Which lines of the records contain the word "shape"? Show each of them.

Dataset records
== Segment start ==

(** * ngmixer: observation assembly for multi-object fitting

    A shallow embedding of the image I/O layer of ngmixer
    ([ngmixer/imageio/medsio.py], [ngmixer/imageio/desmedsio.py],
    [ngmixer/util.py], [ngmixer/defaults.py]), with the chunking of
    [ngmixer/megamixer/megamixer.py], and the properties of it that the
    design document states or that the code shows.

    Conventions.
    - numpy integer arrays are lists of [Z]; 2-d arrays are lists of rows.
    - numpy [f8] pixels and weights are IEEE binary64 values ([float]).
    - A Python exception is a value of [exn]; a method that can raise returns
      a [result].
    - The cutout storage (the [meds] package), the PSF provider and the
      [ngmix] containers are outside the repository: what the code reads
      from them is a field of a record or a method of the class
      [Collaborators]. *)

From Stdlib Require Import ZArith Lia Floats Ascii.
From stdpp Require Import base option list gmap strings pretty sorting.

Local Open Scope Z_scope.

(** ** Exceptions *)

Inductive exn : Set :=
| AssertionError
| IndexError
| TypeError
| ValueError
| KeyError
| RuntimeError
| AttributeError.

Inductive result (A : Type) : Type :=
| Ok (a : A)
| Raise (e : exn).

Arguments Ok {A} a.
Arguments Raise {A} e.

#[global] Instance result_ret : MRet result := fun A a => Ok a.

#[global] Instance result_bind : MBind result := fun A B k m =>
  match m with
  | Ok a => k a
  | Raise e => Raise e
  end.

#[global] Instance result_fmap : FMap result := fun A B f m =>
  match m with
  | Ok a => Ok (f a)
  | Raise e => Raise e
  end.

(** [assert c] *)
Definition py_assert (c : bool) : result unit :=
  if c then Ok tt else Raise AssertionError.

(** [for x in l: st = body(st, x)], stopping at the first exception. *)
Fixpoint for_each {A S} (body : S → A → result S) (l : list A) (st : S) : result S :=
  match l with
  | [] => Ok st
  | x :: l' => st' ← body st x; for_each body l' st'
  end.

(** ** Two-dimensional arrays *)

Module Array2.

Abbreviation t A := (list (list A)).

(** [a.shape] *)
Definition shape {A} (a : t A) : nat * nat :=
  (length a, length (default [] (head a))).

(** [a[i, j]] for indices in range. *)
Definition getitem {A} (a : t A) (i j : nat) : option A :=
  row ← a !! i; row !! j.

(** [a[i, j] = v] for indices in range. *)
Definition setitem {A} (a : t A) (i j : nat) (v : A) : t A :=
  alter (fun row => <[j := v]> row) i a.

(** [f] applied to every element. *)
Definition map {A B} (f : A → B) (a : t A) : t B :=
  (fun row : list A => f <$> row) <$> a.

(** One row of [numpy.where]: the columns [j] with [p row[j]], in order. *)
Fixpoint where_row {A} (p : A → bool) (i j : nat) (row : list A) : list (nat * nat) :=
  match row with
  | [] => []
  | x :: row' =>
      (if p x then [(i, j)] else []) ++ where_row p i (S j) row'
  end.

Fixpoint where_from {A} (p : A → bool) (i : nat) (a : t A) : list (nat * nat) :=
  match a with
  | [] => []
  | row :: a' => where_row p i 0 row ++ where_from p (S i) a'
  end.

(** [numpy.where(p(a))], as a list of (row, column) pairs: the positions
  where [p] holds, in row-major order. *)
Definition where_ {A} (p : A → bool) (a : t A) : list (nat * nat) :=
  where_from p 0 a.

== Segment end ==

• [Task output]:
(** [a.shape] *)
Definition shape {A} (a : t A) : nat * nat :=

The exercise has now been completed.